Amazon’s $11.6 billion purchase of Globalstar is shaping up to be more than a simple satellite play: the company is also set to inherit Apple’s 20% stake in the operator, even as the iPhone maker’s Emergency SOS service stays in place. That leaves Amazon with a rare two-for-one outcome – control of a satellite partner and a foothold in one of the few consumer features that has made space-based connectivity feel practical rather than futuristic.

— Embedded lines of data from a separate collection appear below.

(* ===== verification/Prelude.v ===== *)
(** * boomerangz: a verification library

    boomerangz manages ZFS snapshots: it takes them on a schedule, prunes them by
    a retention grid, replicates them, and can be told to forget, clean or retire
    a source root. This library is a model of the decisions it makes and of the
    calls it makes to the pools, with the theorems that make those correct. File
    and function names below are those of src/internal.

    ** The parts and how they interact

    Every fact about a dataset is a ZFS user property, a name or a hold.
    [discovery] reads the pools and resolves each dataset's policy
    ([policy.Resolve], [policy.ParseGrid]) into one generation of entries with
    their actor roots, replicas and collisions. The [daemon] hands the schedulable
    entries to its scheduler, which fires a root when a member is due; jobs wait
    in a fair queue and run under scope locks. A job calls the [lifecycle]
    service, which locks the hierarchy, reads the state of the root, proves its
    authority over it, and only then writes: takes a snapshot, destroys one,
    stores or releases a recovery proof, marks a root inactive, cleans it. The
    [transfer] package plans each stream of a replication from the states of both
    sides, holds what it sends under a recovery proof, runs the stream, verifies
    the replica and only then lets older proofs go; work for a target that cannot
    be reached waits, the newest per stream, until a reconciliation sends it.

    ** Files

    - [Prelude]: errors, results, lists, maps, tactics, the hint database.
    - [GoStrings], [GoTime], [Rfc3339], [Hash], [Json]: what the sources use of
      Go's strings, strconv, unicode, time, crypto/sha256, encoding/hex and
      encoding/json, from their documented behaviour.
    - [Grid], [Policy]: policy/grid.go; policy/resolve.go and discard.go.
    - [Names], [Zfs], [Stream], [Permissions]: zfs/name.go and identity;
      zfs/executor.go and part of state.go; zfs/stream.go; zfs/permissions.go.
    - [Ownership], [Prune], [Authority], [Reference]: the pure part of lifecycle:
      ownership.go, prune.go, authority.go and version.go, reference.go and
      inspection.go.
    - [Gate], [Locks]: lifecycle/gate.go; the locks of daemon/pool.go and
      lifecycle/service.go.
    - [Backend]: the free monad of calls to the pools, and how to reason on it.
    - [Direct]: the executor that answers those calls by running commands,
      zfs/direct.go and the rest of state.go. [DirectSafe] has the command line of
      each change and [DirectState] what its inspection of a pool sees.
    - [Service], [Proofs], [Inactive], [Clean]: the lifecycle operations as
      programs: service.go; reference.go and inspection.go; inactive.go; clean.go,
      forget.go and the retirement of inactive.go. [CleanSafe] has the theorems
      on [Clean].
    - [Discovery], [Actors]: discovery/discovery.go and the theorems on its scan.
    - [Queue], [Scheduler]: daemon/queue.go and daemon/scheduler.go.
    - [Binding], [Transfer], [Resume]: the plans of transfer: requests, target
      bindings and placeholders (binding.go, hostlocal.go and the requests of
      plan.go); [Build] of plan.go; [BuildResume] of resume.go. [TransferSafe] has
      the theorems on [Build].
    - [Engine], [Reseed], [Pending]: what transfer does: local.go and
      permissions.go; reseed.go; recovery.go. [EngineSafe] has the theorems on
      [Engine].

    ** Representation

    - A Go function that returns an error is a function into [result]; the
      constructors of [error] are the errors the code tests, the rest carry text.
    - A method under a mutex is a function of the state; where a method enters
      its critical section more than once, or goes on after it with what it
      shares, each part is a function of its own and what other goroutines do in
      between an argument. Reachable states are an inductive relation over those
      functions.
    - A lifecycle or transfer operation is a [prog]: a tree of backend calls with
      an arbitrary answer at each, since other processes change the pools between
      two calls; [OnTarget] marks a call to the destination's backend. A theorem on a trace holds for every answer. Class
      [QuiescentPool] states what a pool nobody else writes to answers, and
      [SamplePool], [SimPool] and their kin are concrete pools for witnesses.
    - Integers are [Z]; GUIDs, transaction groups and durations keep the range
      checks of the code, and [time.Duration] saturates or is checked as in Go.
      A [time.Time] is an instant in UTC. Strings are bytes.
    - A Go map is a [gmap]. A loop over a map takes the order as an argument
      where the order can show; elsewhere its result is sorted.
    - Equality of [State], [Entry] and plans stands for [reflect.DeepEqual], with
      a nil map or slice and an empty one the same value.

    ** Fuel

    Loops that are not structural have fuel that the theorems show is enough, or
    that the loop cannot exceed: [snapshotIDs] its count, [chunksFrom],
    [compressAll] and [fetchFrom] the length of the list, [addAncestorsFrom] the
    length of the name, [expandFrom] the number of permission sets and two,
    [parseJson] twice the length of the text and one, [scanLoop] the number of
    names of the inventory, [nearestRealFrom] the length of the name and one,
    [ancestorsFrom] the length of the stream's name. [applyAttempts] counts the
    attempts the code allows itself, [preparationAttempts], [inspectAttempts] those
    of an inspection, and [attempts] the two of a reconciliation.

    ** What the theorems show

    - Destruction: [Prune_safe], [Prune_exact], [PlanPrune_safe],
      [PlanPrune_retention] and [PlanPrune_total] show that only owned, unheld,
      uncloned snapshots that the grid rejects are destroyed, under a lock, after
      a re-read; [Clean_destroys_safely], [Clean_applies], [Forget_only] and
      [Retire_safe] do the same for cleaning, forgetting and retirement.
    - Creation and proofs: [CreateSnapshot_safe], [ProtectSet_safe],
      [CheckpointSet_safe] and [ReleaseReference_safe] order the writes so that a
      crash leaves every hold accounted for; [Reference_roundtrip] shows that a
      stored proof reads back.
    - Plans: [Build_base], [Build_contained], [Build_authority] and [Build_private]
      say what a plan sends, where it is received, on what authority and what it
      keeps back; [BuildResume_sound] the same of a resumed receive;
      [binding_roundtrip], [VerifyTargetBinding_sound] and [nearestReal_exact] are
      what they rest on.
    - Transfers: [Apply_sends] ties every stream run to a plan of what was just
      read, with its source held; [Apply_releases] shows that holds and proofs go
      only once the replica is verified; [Apply_target_safe] lists all that is ever
      changed at a destination; [Apply_reports] says what a report means.
      [Reseed_safe] and [Abort_only] bound the two operations that do destroy
      there. [pending_not_lost], [pending_in_flight] and [Reconcile_drops] follow
      pending work from its offer to its replica.
    - Authority: [Ownership_iff], [RootAuthority_iff], [Adopt_unique],
      [inactive_grace] and [ReconcileInactive_safe] say exactly when a snapshot or a
      root is the installation's.
    - Discovery and policy: [Scan_total], [Scan_roots], [Scan_replicas],
      [Resolve_authority], [ForReplicationScope_raw], [ParseGrid_wf] and
      [ParseGrid_roundtrip].
    - Concurrency: [keyLocks_exclusive], [keyLocks_grant],
      [keyLocks_no_lost_wakeup], [hierarchyLocks_exclusive], [SetEnabled_cancels],
      [WaitQuiescent_stable], [queue_reachable], [queue_fair],
      [snapshot_predicts_pops] and [Next_fires], which allows for what settles a
      root while [Next] makes its schedule. [Update_loses_Complete] shows a race of
      the scheduler's [Update] with [Complete].
    - Commands: [executor_exact] shows that every change with valid names runs one
      command, with the command line of that change and of no other, and that any
      other change runs none; [executor_reads] that a query changes nothing;
      [InspectState_reference] that the batched inspection sees what one query per
      object would, on a pool at rest that answers as zfs(8) documents ([shows]).
      [receiveArgs_safe], [CheckPermissions_exact] and [diagnostic_bounded].

    ** Not modelled

    Running the processes of zfs, zpool, id and ssh, whose answers are arbitrary
    here, the goroutines, timers and contexts of the
    daemon's runtime and pools, network transports and the control plane with
    their generated code, TOML configuration, the one-off migration, the command
    line, status display and file ownership: I/O, libraries, or wiring with no
    decision of its own. Of transfer, the reports of progress, the partial result
    that accompanies the error of a stream, and [RetryPolicy.Delay], which is in
    floating point and so an argument. Text of error messages is modelled where it is stored or
    compared, and the limit of 10000 nested JSON values is not. *)

From stdpp Require Export base gmap sets list list_numbers strings sorting fin_maps.
From Stdlib Require Export ZArith Lia.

The Amazon-Globalstar deal matters because Globalstar is not just any orbital asset. It is the network behind Apple’s satellite messaging on iPhone, and Apple previously poured about $300 million into the partnership before increasing its commitment to $1.1 billion. In return, Globalstar agreed to reserve 85% of its satellite capacity for iPhone users, while Apple also received 400,000 Class B shares, equal to about 20% of the voting rights. Amazon now appears poised to step into that ownership position without blowing up the existing iPhone arrangement.
What Amazon is actually buying
According to filings submitted to the U.S. Federal Communications Commission, the transaction will run in stages. Amazon will first fold Globalstar into a newly created subsidiary, Grapefruit Acquisition Sub II, LLC, and then take over Apple’s related stake as part of the same broader deal. Amazon says the structure should not interfere with Globalstar’s current cooperation with Apple, which is the polite corporate way of saying nobody wants to scare off an already working service.
- Deal value: $11.6 billion
- Apple stake involved: 20% of Globalstar
- Apple’s prior investment: about $300 million, later increased to $1.1 billion
- Globalstar capacity reserved for Apple: 85%
Amazon’s direct-to-device satellite connectivity plan
Amazon is clearly thinking beyond emergency alerts. The company says the acquisition will help it build a next-generation direct-to-device, or D2D, satellite network that links satellites directly to smartphones and other mobile devices without extra terminals. That is a bigger bet than Apple’s current emergency-first model, and it lines up with where the sector is heading: less ”panic button,” more everyday connectivity outside cell towers.
The competition is getting crowded fast. SpaceX has long pushed the idea of satellite-to-phone service through its own orbit-heavy ecosystem, Google has its own ambitions in the broader connectivity stack, and mobile operators around the world are racing to avoid being boxed out of a network layer they do not fully control. Amazon’s move suggests satellite capacity is starting to look less like a backup feature and more like infrastructure.
Apple keeps the feature, but loses the stake
For Apple users, the important part is simple: Emergency SOS is not going away. For Apple, the strategic shift is less comfortable. It helped fund and shape Globalstar’s satellite business, but the ownership position is now being handed off as part of Amazon’s purchase. That may be a tidy financial outcome for Apple, but it also means a rival with far broader infrastructure ambitions is getting a seat at a table Apple helped build.
The next question is how aggressively Amazon pushes beyond the current emergency-use case. If it moves quickly, Globalstar could become one of the first real bridges between conventional smartphones and a more permanent satellite network. If it does not, Amazon will still own a valuable piece of infrastructure – just with Apple’s old service still doing the heavy lifting in the near term.